In 1930, Bailey was elected president of the Indiana NAACP and helped plan its second annual meeting. The Bailey home in Marion became the Indiana headquarters for the NAACP. The national organization recognized Bailey's efforts by awarding her the Madam C. J. Walker Medal for "the person who has done the best work in the NAACP during the year."

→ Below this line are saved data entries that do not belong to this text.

(** * mojo-zlib automation scripts: a shallow embedding and its properties

    The repository ships two Python scripts, [scripts/util.py] (recipe
    generation, conda build, publishing, staging directory) and
    [scripts/test.py] (sequential test runner).  Both are thin sequential
    wrappers around string templating, the filesystem and subprocesses.

    The embedding keeps the scripts' structure: pure functions are Rocq
    functions, raising code returns a [result], and code with effects runs in
    a small state-and-exception monad over an explicit world (filesystem,
    event log, clock).  External programs ([pixi], [mojo]) and the YAML
    serializer are parameters of the development. *)

From Stdlib Require Import String Ascii List ZArith Bool Arith Lia.
From Stdlib Require Import Permutation Sorted DecimalString.
Import ListNotations.
Open Scope string_scope.

(** * The Python runtime fragment the scripts use *)

Module Py.

(** Exceptions the modelled code can raise.  [SystemExit] is what the builtin
    [exit(code)] raises; [OtherError] stands for any exception a library call
    raises that the scripts do not name (its class and its [str]). *)
Inductive exn : Type :=
| SystemExit (code : Z)
| IndexError
| KeyError (key : string)
| TypeError
| ZeroDivisionError
| FileNotFoundError (path : string)
| FileExistsError (path : string)
| NotADirectoryError (path : string)
| IsADirectoryError (path : string)
| CalledProcessError (cmd : list string) (returncode : Z)
| OtherError (class message : string).

(** [isinstance(e, subprocess.CalledProcessError)] *)
Definition is_CalledProcessError (e : exn) : bool :=
  match e with CalledProcessError _ _ => true | _ => false end.

Inductive result (A : Type) : Type :=
| Ok (a : A)
| Raise (e : exn).
Arguments Ok {A} a.
Arguments Raise {A} e.

Definition rbind {A B} (r : result A) (k : A -> result B) : result B :=
  match r with Ok a => k a | Raise e => Raise e end.

Declare Scope result_scope.
Delimit Scope result_scope with result.
Notation "x <- r ;; k" := (rbind r (fun x => k))
  (at level 61, r at next level, right associativity) : result_scope.

(** [mapM] in the exception monad: the first failure wins, as in a Python
    [for] loop that appends to a list. *)
Fixpoint rmap {A B} (f : A -> result B) (l : list A) : result (list B) :=
  match l with
  | [] => Ok []
  | a :: l' =>
      match f a with
      | Raise e => Raise e
      | Ok b => match rmap f l' with
                | Raise e => Raise e
                | Ok bs => Ok (b :: bs)
                end
      end
  end.

(** ** Strings *)

(** [s[i]] for a non-negative index: raises [IndexError] out of range. *)
Definition str_getitem (s : string) (i : nat) : result ascii :=
  match String.get i s with
  | Some c => Ok c
  | None => Raise IndexError
  end.

(** [s[n:]]: slicing clamps, it never raises. *)
Fixpoint slice_from (n : nat) (s : string) : string :=
  match n, s with
  | O, _ => s
  | S _, EmptyString => EmptyString
  | S n', String _ s' => slice_from n' s'
  end.

(** [s[:n]] *)
Fixpoint slice_to (n : nat) (s : string) : string :=
  match n, s with
  | O, _ => EmptyString
  | S _, EmptyString => EmptyString
  | S n', String c s' => String c (slice_to n' s')
  end.

(** [s.startswith(p)] *)
Definition startswith (p s : string) : bool := String.prefix p s.

(** [s.endswith(p)] *)
Definition endswith (p s : string) : bool :=
  (String.length p <=? String.length s)%nat
  && String.eqb (slice_from (String.length s - String.length p) s) p.

(** [c in s] for a one-character [c] *)
Fixpoint contains_char (c : ascii) (s : string) : bool :=
  match s with
  | EmptyString => false
  | String d s' => Ascii.eqb c d || contains_char c s'
  end.

(** The text before the first space and the text after it; the whole string
    and the empty string when there is no space.  This is what
    [s.split(" ", 1)] returns, and it is how "token" is read below. *)
Fixpoint split_space (s : string) : string * string :=
  match s with
  | EmptyString => (EmptyString, EmptyString)
  | String c s' =>
      if Ascii.eqb c " " then (EmptyString, s')
      else let '(a, b) := split_space s' in (String c a, b)
  end.
(** C4, amended: for every record returned by [generate_fake_review],
    [review_id] is a version-4 UUID in the standard textual form
    [xxxxxxxx-xxxx-4xxx-yxxx-xxxxxxxxxxxx] (lower-case hexadecimal digits,
    [y] one of 8, 9, a, b): 122 bits of a fresh 128-bit random draw, the
    other six being fixed to the version and the variant.  The [review_id]
    values of two calls are distinct exactly when the underlying draws
    differ in one of the 122 bits that are kept. *)
Theorem review_ids_differ_iff_kept_bits_differ (w1 w2 : World) :
  loaded w1 -> today_ok w1 -> loaded w2 -> today_ok w2 ->
  exists r1 r2 id1 id2,
    generate_fake_review w1 = (Ok r1, after_generate w1)
    /\ generate_fake_review w2 = (Ok r2, after_generate w2)
    /\ dict_get "review_id" r1 = Some (PyStr id1)
    /\ dict_get "review_id" r2 = Some (PyStr id2)
    /\ matches UUID4_PATTERN id1 = true
    /\ uuid_value id1 = Some (Z.lor (Z.land (uuid_draw w1) KEPT_BITS) FIXED_BITS)
    /\ (id1 = id2 <-> Z.land (uuid_draw w1) KEPT_BITS = Z.land (uuid_draw w2) KEPT_BITS).
Proof.
  intros Hl1 Hok1 Hl2 Hok2.
  destruct (generate_fake_review_spec w1 Hl1 Hok1) as (r1 & Hrun1 & Hgen1).
  destruct (generate_fake_review_spec w2 Hl2 Hok2) as (r2 & Hrun2 & Hgen2).
  pose proof (uuid_draw_range w1) as Hd1. pose proof (uuid_draw_range w2) as Hd2.
  pose proof (set_bits_range _ Hd1) as Hi1. pose proof (set_bits_range _ Hd2) as Hi2.
  destruct Hgen1, Hgen2. eexists _, _, _, _.
  split; [exact Hrun1|]. split; [exact Hrun2|]. do 2 (split; [reflexivity|]).
  split; [apply uuid4_str_matches; exact Hd1|].
  split; [rewrite uuid_value_str by exact Hi1; now rewrite set_bits_form|].
  rewrite <- set_bits_inj by assumption. split.
  - apply uuid_str_inj; assumption.
  - intros ->. reflexivity.
Qed.

Lemma review_ids_differ_iff_kept_bits_differ_witness :
  loaded demo_world /\ today_ok demo_world
  /\ loaded collision_world /\ today_ok collision_world
  /\ exists r1 r2 id1 id2,
       generate_fake_review demo_world = (Ok r1, after_generate demo_world)
       /\ generate_fake_review collision_world = (Ok r2, after_generate collision_world)
       /\ dict_get "review_id" r1 = Some (PyStr id1)
       /\ dict_get "review_id" r2 = Some (PyStr id2)
       /\ matches UUID4_PATTERN id1 = true
       /\ uuid_value id1
          = Some (Z.lor (Z.land (uuid_draw demo_world) KEPT_BITS) FIXED_BITS)
       /\ (id1 = id2
           <-> Z.land (uuid_draw demo_world) KEPT_BITS
               = Z.land (uuid_draw collision_world) KEPT_BITS).
Proof.
  split; [exact demo_world_loaded|]. split; [exact demo_world_today_ok|].
  split; [apply loaded_bind_globals|]. split; [reflexivity|].
  exact (review_ids_differ_iff_kept_bits_differ demo_world collision_world
           demo_world_loaded demo_world_today_ok
           (loaded_bind_globals _) (eq_refl : today_ok collision_world)).
Defined.

(** With an empty pool the call does raise: the error branch is real. *)
Lemma empty_pool_raises w :
  airlines w = [] ->
  generate_fake_review w = (Raise IndexError, after_uuid4 w).
Proof.
  intros H. unfold generate_fake_review. rewrite (bind_ok _ _ _ _ _ (uuid4_spec w)).
  assert (G : global airlines (after_uuid4 w) = (Ok [], after_uuid4 w))
    by (unfold global; cbn; now rewrite H).
  rewrite (bind_ok _ _ _ _ _ G). reflexivity.
Qed.

(** C5: [generate_fake_review] takes no inputs and always succeeds: in
    every state of the random sources it returns a review record, the
    seven fields with valid values, and it raises nothing and reaches no
    error branch.  It does so because the three fixed pools are non-empty:
    whatever the pools hold, the call returns exactly when none of them is
    empty, and with an empty pool it raises [IndexError].  (The state is
    one the script can be in: the pools hold their literals, and the clock
    shows a date that [date_this_year] and [strftime] handle.) *)
Theorem generate_fake_review_always_succeeds (w : World) :
  loaded w -> today_ok w ->
  (exists r, generate_fake_review w = (Ok r, after_generate w) /\ valid_review r)
  /\ (forall e w', generate_fake_review w <> (Raise e, w'))
  /\ airlines w <> [] /\ sample_titles w <> [] /\ sample_bodies w <> []
  /\ (forall v : World,
        today_ok v ->
        ((exists r v', generate_fake_review v = (Ok r, v')) <-> pools_nonempty v))
  /\ (forall v : World,
        airlines v = [] \/ sample_titles v = [] \/ sample_bodies v = [] ->
        exists v', generate_fake_review v = (Raise IndexError, v')).
Proof.
  intros Hl Hok.
  destruct (generate_fake_review_spec w Hl Hok) as (r & Hrun & Hgen).
  split; [exists r; split; [exact Hrun|exact (generated_valid w r Hok Hgen)]|].
  split; [intros e w' H; rewrite Hrun in H; discriminate H|].
  split; [|split; [|split]].
  - destruct Hl as (-> & _). discriminate.
  - destruct Hl as (_ & -> & _). discriminate.
  - destruct Hl as (_ & _ & ->). discriminate.
  - split; [exact call_returns_iff|exact call_raises_on_an_empty_pool].
Qed.

Lemma generate_fake_review_always_succeeds_witness :
  loaded demo_world /\ today_ok demo_world
  /\ (exists r,
        generate_fake_review demo_world = (Ok r, after_generate demo_world)
        /\ valid_review r)
  /\ (forall e w', generate_fake_review demo_world <> (Raise e, w'))
  /\ airlines demo_world <> [] /\ sample_titles demo_world <> []
  /\ sample_bodies demo_world <> []
  /\ (forall v : World,
        today_ok v ->
        ((exists r v', generate_fake_review v = (Ok r, v')) <-> pools_nonempty v))
  /\ (forall v : World,
        airlines v = [] \/ sample_titles v = [] \/ sample_bodies v = [] ->
        exists v', generate_fake_review v = (Raise IndexError, v')).
Proof.
  split; [exact demo_world_loaded|]. split; [exact demo_world_today_ok|].
  exact (generate_fake_review_always_succeeds demo_world
           demo_world_loaded demo_world_today_ok).
Defined.
Lemma C2_first_greatest_candidate_witness :
  let d := solver18 exp_approx (mkDPState 0 85 0) 18 regen_ex enjoy_ex in
  let nd := nd_solver (mkDPState 0 85 0) 18 in
  let s := mkDPState 17 30 0 in
  exists l1 c l2 σ',
    candidates d (Transition d s) = l1 ++ c :: l2 /\
    Forall (fun c' => c'.2 + det_future d c'.1 < c.2 + det_future d c.1)%Q l1 /\
    Forall (fun c' => c'.2 + det_future d c'.1 <= c.2 + det_future d c.1)%Q l2 /\
    Solve d s no_caches
    = Some (Triple c.1 (c.2 + det_future d c.1) (py_round1 c.2), σ') /\
    cache σ' !! Transition d s
    = Some (Triple c.1 (c.2 + det_future d c.1) (py_round1 c.2)).
Proof.
  intros d nd s.
  refine (proj1 (C2_first_greatest_candidate d nd s no_caches no_caches
                   (det_caches_ok_empty d) (nd_caches_ok_empty nd) _ _ _ _)).
  - vm_compute. reflexivity.
  - vm_compute. reflexivity.
  - apply existsb_positive. vm_compute. reflexivity.
  - apply existsb_positive. vm_compute. reflexivity.
Defined.

(** The claim as stated fails where no candidate's total exceeds 0: the
    state (17, 1, 0) of [solver_idle] moves to a state that is not
    terminal and has one candidate, and [Solve] returns the initial
    [(0, 0)], which is no candidate's triple. *)
Lemma C2_counterexample :
  terminal (numRounds solver_idle) (Transition solver_idle (mkDPState 17 1 0)) = false /\
  length (candidates solver_idle (Transition solver_idle (mkDPState 17 1 0))) = 1%nat /\
  fst <$> Solve solver_idle (mkDPState 17 1 0) no_caches = Some Initial.
Proof. vm_compute. repeat split; reflexivity. Qed.
(** * Rejection-batch pipeline: a shallow embedding of the edge functions

  The three ingestion handlers of the repository (text+PDF, spreadsheet+PDF
  and archive) are embedded as pure functions over their already-uploaded
  inputs.  JavaScript strings are modelled by [string], one [ascii] per code
  unit (code units U+0000..U+00FF); JavaScript numbers by IEEE-754 binary64
  values ([spec_float] at precision 53, maximal exponent 1024), except
  where a number is an array index or a record number, which is kept as
  the exact integer it denotes.  A handler is embedded from the point
  where the form has been read: the pre-flight branch and the transport
  around it are not part of the embedding. *)

From Stdlib Require Import ZArith Bool List Lia Ascii String SpecFloat.
From Stdlib Require Import Sorted Permutation.
Import ListNotations.

Open Scope string_scope.
Open Scope Z_scope.

(** ** JavaScript strings *)

Module JsString.

Definition code (c : ascii) : N := N_of_ascii c.

(** [\d] of a regular expression without the [u] flag: ASCII digits. *)
Definition isDigit (c : ascii) : bool :=
  (48 <=? code c)%N && (code c <=? 57)%N.

(** White space and line terminators ([\s], [trim], [parseFloat]) among
    the code units below U+0100. *)
Definition isSpace (c : ascii) : bool :=
  ((9 <=? code c)%N && (code c <=? 13)%N)
  || (code c =? 32)%N || (code c =? 160)%N.

Definition digitValue (c : ascii) : Z := Z.of_N (code c) - 48.

Fixpoint filterStr (keep : ascii -> bool) (s : string) : string :=
  match s with
  | EmptyString => EmptyString
  | String c s' =>
      if keep c then String c (filterStr keep s') else filterStr keep s'
  end.

Fixpoint mapStr (f : ascii -> ascii) (s : string) : string :=
  match s with
  | EmptyString => EmptyString
  | String c s' => String (f c) (mapStr f s')
  end.

Fixpoint existsChar (p : ascii -> bool) (s : string) : bool :=
  match s with
  | EmptyString => false
  | String c s' => p c || existsChar p s'
  end.

(** [s.includes(kw)] *)
Fixpoint includes (s kw : string) : bool :=
  prefix kw s
  || match s with
     | EmptyString => false
     | String _ s' => includes s' kw
     end.

(** [s.replace(/c/g, "")] and [s.replace(/c/g, d)] for one code unit. *)
Definition removeAll (c : ascii) (s : string) : string :=
  filterStr (fun x => negb (Ascii.eqb x c)) s.

Definition replaceAll (c d : ascii) (s : string) : string :=
  mapStr (fun x => if Ascii.eqb x c then d else x) s.

(** [s.split(sep)] for a one-unit separator: never the empty array. *)
Fixpoint split (sep : ascii) (s : string) : list string :=
  match s with
  | EmptyString => [EmptyString]
  | String c s' =>
      if Ascii.eqb c sep then EmptyString :: split sep s'
      else match split sep s' with
           | h :: t => String c h :: t
           | [] => [String c EmptyString]
           end
  end.

(** [parts.join("")] *)
Definition join (parts : list string) : string :=
  fold_right append EmptyString parts.

Fixpoint trimStart (s : string) : string :=
  match s with
  | EmptyString => EmptyString
  | String c s' => if isSpace c then trimStart s' else s
  end.

Fixpoint trimEnd (s : string) : string :=
  match s with
  | EmptyString => EmptyString
  | String c s' =>
      match trimEnd s' with
      | EmptyString => if isSpace c then EmptyString else String c EmptyString
      | r => String c r
      end
  end.

Definition trim (s : string) : string := trimEnd (trimStart s).

Definition len (s : string) : Z := Z.of_nat (String.length s).

(** [s.slice(from, to)] on integer arguments; a negative argument counts
    from the end of the string. *)
Definition slice (s : string) (from to : Z) : string :=
  let rel k := if k <? 0 then Z.max (len s + k) 0 else Z.min k (len s) in
  let a := rel from in
  let b := rel to in
  substring (Z.to_nat a) (Z.to_nat (Z.max (b - a) 0)) s.

Definition lowerChar (c : ascii) : ascii :=
  let n := code c in
  if ((65 <=? n)%N && (n <=? 90)%N)
     || ((192 <=? n)%N && (n <=? 222)%N && negb (n =? 215)%N)
  then ascii_of_N (n + 32) else c.

Definition toLowerCase (s : string) : string := mapStr lowerChar s.

Fixpoint drop (n : nat) (s : string) : string :=
  match n, s with
  | O, _ => s
  | S n', String _ s' => drop n' s'
  | S _, EmptyString => EmptyString
  end.

(** The longest run of digits at the head of [s], and what follows it. *)
Fixpoint spanDigits (s : string) : string * string :=
  match s with
  | String c s' =>
      if isDigit c then
        let '(ds, rest) := spanDigits s' in (String c ds, rest)
      else (EmptyString, s)
  | EmptyString => (EmptyString, EmptyString)
  end.

(** The mathematical value of a run of decimal digits. *)
Fixpoint digitsValueFrom (acc : Z) (ds : string) : Z :=
  match ds with
  | EmptyString => acc
  | String c ds' => digitsValueFrom (acc * 10 + digitValue c) ds'
  end.
(** * firebase-tools: CLI bootstrap, Next.js routing predicates, MCP tool handler

    A shallow embedding of three source files:
    - [src/frameworks/next/utils.ts]  (module [NextUtils])
    - [src/bin/cli.ts]                (module [Cli])
    - [src/mcp/tools/auth/disable_user.ts] (module [DisableUser])

    JavaScript strings are modelled as [string] (a sequence of code units);
    every character the code inspects is ASCII. *)

From Stdlib Require Import ZArith String Ascii List Bool Lia DecimalString.
From stdpp Require Import base option gmap strings.

Local Open Scope string_scope.
Local Open Scope bool_scope.

#[local] Set Warnings "-register-all".

(* ===================================================================== *)
(** * Exceptions *)
(* ===================================================================== *)

Module Js.

(** A thrown JavaScript error: [e.code] (absent on a plain [Error]) and
    [e.message]. *)
Record Error := { code : option string; message : string }.

(** The outcome of a call that may throw, or of a promise that may
    reject. *)
Inductive result (A : Type) : Type :=
| Ok (a : A)
| Throw (e : Error).
Arguments Ok {A} a.
Arguments Throw {A} e.

End Js.

(* ===================================================================== *)
(** * src/frameworks/next/utils.ts *)
(* ===================================================================== *)

Module NextUtils.

Definition backslash : ascii := "\"%char.
Definition lparen : ascii := "("%char.

(** The negative lookbehind [(?<!\\)] at a position whose previous
    character is [prev] ([None] at the start of the string). *)
Definition lookbehind_not_backslash (prev : option ascii) : bool :=
  match prev with
  | None => true
  | Some c => negb (Ascii.eqb c backslash)
  end.

(** [RegExp.prototype.test] for [/(?<!\\)\(/]: the matcher is tried at
    each position from left to right; [prev] is the character just before
    the current position. *)
Fixpoint test_unescaped_paren (prev : option ascii) (path : string) : bool :=
  match path with
  | EmptyString => false
  | String c rest =>
      (lookbehind_not_backslash prev && Ascii.eqb c lparen)
      || test_unescaped_paren (Some c) rest
  end.

(** [pathHasRegex(path)] = [/(?<!\\)\(/.test(path)]. *)
Definition pathHasRegex (path : string) : bool :=
  test_unescaped_paren None path.

(** The character class [[(){}:+?*]]. *)
Definition isEscapable (c : ascii) : bool :=
  Ascii.eqb c "("%char || Ascii.eqb c ")"%char
  || Ascii.eqb c "{"%char || Ascii.eqb c "}"%char
  || Ascii.eqb c ":"%char || Ascii.eqb c "+"%char
  || Ascii.eqb c "?"%char || Ascii.eqb c "*"%char.

(** [path.replace(/\\([(){}:+?*])/g, (a, b) => b)]: a global replace
    walks the string left to right; where the two-character pattern
    matches, the match is replaced by its capture group [b] and the scan
    resumes after the match; otherwise the character is copied. *)
Fixpoint cleanEscapedChars (path : string) : string :=
  match path with
  | EmptyString => EmptyString
  | String a tl =>
      match tl with
      | String b rest =>
          if Ascii.eqb a backslash && isEscapable b
          then String b (cleanEscapedChars rest)
          else String a (cleanEscapedChars tl)
      | EmptyString => String a EmptyString
      end
  end.

(** ** Parsed JSON values

    The manifests are the result of [JSON.parse]; [JUndefined] stands for
    an absent argument or property.  Numbers are kept integral: the code
    never computes with them. *)
Inductive jsval : Type :=
| JUndefined
| JNull
| JBool (b : bool)
| JNumber (n : Z)
| JString (s : string)
| JArray (items : list jsval)
| JObject (props : gmap string jsval).

(** [Array.isArray(v)]. *)
Definition isArray (v : jsval) : bool :=
  match v with
  | JArray _ => true
  | _ => false
  end.

(** JavaScript truthiness ([ToBoolean]): every array and every object is
    truthy, the empty array included. *)
Definition truthy (v : jsval) : bool :=
  match v with
  | JUndefined | JNull => false
  | JBool b => b
  | JNumber n => negb (n =? 0)%Z
  | JString s => negb (String.eqb s "")
  | JArray _ | JObject _ => true
  end.

(** Property read [v.key] for a key that no built-in prototype defines
    (such as [beforeFiles]): an object yields its own property, any other
    non-nullish value yields [undefined].  [None] is the [TypeError] of
    reading a property of [null] or [undefined]. *)
Definition get_prop (v : jsval) (key : string) : option jsval :=
  match v with
  | JUndefined | JNull => None
  | JObject props => Some (default JUndefined (props !! key))
  | _ => Some JUndefined
  end.
Lemma pruning_is_sound_witness :
  ∃ kept dropped,
    (getGeometry (park "Marine Park" (GMultiPolygon [block; sliver]))
       = GMultiPolygon [dropped; kept]
     ∨ getGeometry (park "Marine Park" (GMultiPolygon [block; sliver]))
       = GMultiPolygon [kept; dropped])
    ∧ (getArea geos_echo dropped < getArea geos_echo kept)%Q.
Proof.
  destruct (pruning_is_sound geos_echo (small_config ∅)
              [park "Marine Park" (GMultiPolygon [block; sliver])] 0
              (park "Marine Park" (GMultiPolygon [block; sliver]))
              (mkFeature (GPolygon block)
                 (getProperties (park "Marine Park" (GMultiPolygon [block; sliver])))
                 "Marine Park"))
    as (kept & dropped & Hg & _ & Hlt & _).
  - reflexivity.
  - vm_compute. reflexivity.
  - discriminate.
  - exists kept, dropped. split; [exact Hg | exact Hlt].
Defined.

(** ** Files and [main], lines 72-131 and 369-431 *)

Lemma io_bind_done {A B} (m : IO A) (k : A → IO B) events a events' :
  m events = (Done a, events') → (m ≫= k) events = k a events'.
Proof. intros H. unfold mbind, IO_bind. by rewrite H. Qed.

Lemma io_bind_throw {A B} (m : IO A) (k : A → IO B) events what events' :
  m events = (Throw what, events') → (m ≫= k) events = (Throw what, events').
Proof. intros H. unfold mbind, IO_bind. by rewrite H. Qed.

Lemma writeFile_opened fs filename content events :
  open_for_writing fs filename = true →
  writeFile fs filename content events
    = (Done (), events ++ [FileWritten filename content]).
Proof. intros H. unfold writeFile. by rewrite H. Qed.

Lemma writeFile_refused fs filename content events :
  open_for_writing fs filename = false →
  writeFile fs filename content events
    = (Throw ("Could not write to file: " +:+ filename), events).
Proof. intros H. unfold writeFile. by rewrite H. Qed.

Section MainFacts.
Variable fs : FileSystem.
Variable io : GeoJSONIO.
Variable geos : Geos.
Variable cfg : Config.

Lemma write_issue_files_all issues : ∀ i events,
  (∀ k, k < length issues → open_for_writing fs (issue_filename (i + k)) = true) →
  write_issue_files fs io i issues events
    = (Done (), events ++ issue_events io i issues).
Proof.
  induction issues as [|f rest IH]; intros i events Hw; simpl.
  - by rewrite app_nil_r.
  - rewrite (io_bind_done _ _ _ () (events ++ [FileWritten (issue_filename i) (writeFeatures io [f])])).
    + rewrite IH, <- app_assoc; [done|].
      intros k Hk. replace (S i + k) with (i + S k) by lia. apply Hw. simpl. lia.
    + apply writeFile_opened. rewrite <- (Nat.add_0_r i). apply Hw. simpl. lia.
Qed.

Lemma write_issue_files_refused issues : ∀ i events k,
  k < length issues →
  (∀ j, j < k → open_for_writing fs (issue_filename (i + j)) = true) →
  open_for_writing fs (issue_filename (i + k)) = false →
  write_issue_files fs io i issues events
    = (Throw ("Could not write to file: " +:+ issue_filename (i + k)),
       events ++ issue_events io i (take k issues)).
Proof.
  induction issues as [|f rest IH]; intros i events k Hk Hbefore Hno; simpl in *; [lia|].
  destruct k as [|k].
  - rewrite Nat.add_0_r in Hno |- *. simpl. rewrite app_nil_r.
    apply io_bind_throw. by apply writeFile_refused.
  - rewrite (io_bind_done _ _ _ () (events ++ [FileWritten (issue_filename i) (writeFeatures io [f])])).
    + rewrite (IH (S i) _ k); [| lia | |].
      * simpl. rewrite <- app_assoc. simpl.
        by replace (S (i + k)) with (i + S k) by lia.
      * intros j Hj. replace (S i + j) with (i + S j) by lia. apply Hbefore. lia.
      * by replace (S i + k) with (i + S k) by lia.
    + apply writeFile_opened. rewrite <- (Nat.add_0_r i). apply Hbefore. lia.
Qed.

(** [main] once the input is read and parsed and the run has completed. *)
Lemma main_after_run content features r :
  open_for_reading fs SOURCE_DATA_FILE = Some content →
  readFeatures io content = Parsed features →
  run geos cfg features = Done r →
  main fs io geos cfg =
    let '(o, events) :=
      (_ ← report_issues fs io r;
       _ ← writeFile fs OUTPUT_PATH_HULLS (writeFeatures io (hulls_collection r));
       writeFile fs OUTPUT_PATH_WITH_HULLS
         (writeFeatures io (with_hulls_collection r))) [] in
    (main_exit o, events).
Proof.
  intros Ho Hp Hr. unfold main, main_body, readFile. rewrite Ho.
  unfold mbind at 1, IO_bind at 1. unfold mret, IO_ret.
  rewrite Hp. unfold mbind at 1, IO_bind at 1. unfold lift at 1.
  rewrite Hr. unfold mbind at 1, IO_bind at 1. unfold lift at 1. done.
Qed.

End MainFacts.

Lemma string_app_to_list s t :
  Stdlib.Strings.String.list_ascii_of_string (s +:+ t) = Stdlib.Strings.String.list_ascii_of_string s ++ Stdlib.Strings.String.list_ascii_of_string t.
Proof. induction s as [|a s IH]; simpl; [done | by rewrite IH]. Qed.

Lemma string_app_inv_tail s1 s2 t : s1 +:+ t = s2 +:+ t → s1 = s2.
Proof.
  intros H. apply (f_equal Stdlib.Strings.String.list_ascii_of_string) in H.
  rewrite !string_app_to_list in H. apply app_inv_tail in H.
  apply (f_equal Stdlib.Strings.String.string_of_list_ascii) in H.
  by rewrite !Stdlib.Strings.String.string_of_list_ascii_of_string in H.
Qed.

Section ReportFacts.
Variable fs : FileSystem.
Variable io : GeoJSONIO.

(** The issue directory is usable: it exists, or ([created]) it does not
    and is created. What [report_issues] then does when every issue file
    can be written. *)
Lemma report_issues_written r (created : bool) events :
  unresolved_names r ≠ [] →
  directory_exists fs issue_dir = (if created then No else Yes) →
  (created = true → create_directory fs issue_dir = Yes) →
  (∀ k, k < length (issue_features r) →
        open_for_writing fs (issue_filename k) = true) →
  report_issues fs io r events
    = (Done (), events ++ (if created then [DirectoryCreated issue_dir] else [])
                       ++ issue_events io 0 (issue_features r)).
Proof.
  intros Hn Hd Hc Hw. unfold report_issues.
  destruct (unresolved_names r); [done|].
  unfold createDirectoryIfNotExists. rewrite Hd. destruct created.
  - rewrite Hc by done. unfold mbind, IO_bind, ask, mret, IO_ret, record. simpl.
    rewrite write_issue_files_all by done. by rewrite <- app_assoc.
  - unfold mbind, IO_bind, ask, mret, IO_ret. simpl.
    by rewrite write_issue_files_all.
Qed.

Bailey worked to ensure nothing like the lynching in Marion would occur again. She lobbied the Indiana General Assembly to pass stricter anti-lynching laws. When opponents to the bill rejected many of the safety measures, Bailey organized a statewide effort, calling on chapters of the NAACP, Optimist Clubs, Exchange Clubs, and Democratic organizations to lobby state legislators. Bailey's efforts were successful and the governor signed a stricter anti-lynching law in March 1931. Once the Indiana bill became law, Bailey began lobbying for a national anti-lynching law, as well as for the fair treatment of African Americans in other sectors of American life. Bailey especially focused on fighting to end the segregation of schools, hospitals, and other public spaces such as movie theaters.

==Later years==
Bailey and the NAACP struggled during the years of the Great Depression. Her husband, who suffered a stroke, closed his medical practice in Marion around 1940, and the couple moved to Indianapolis.

==Death and legacy==
Bailey died in Indianapolis on February 6, 1952. As an activist and president of the Indiana NAACP in the 1930s, her leadership helped establish a foundation for the civil rights movement of the 1950s.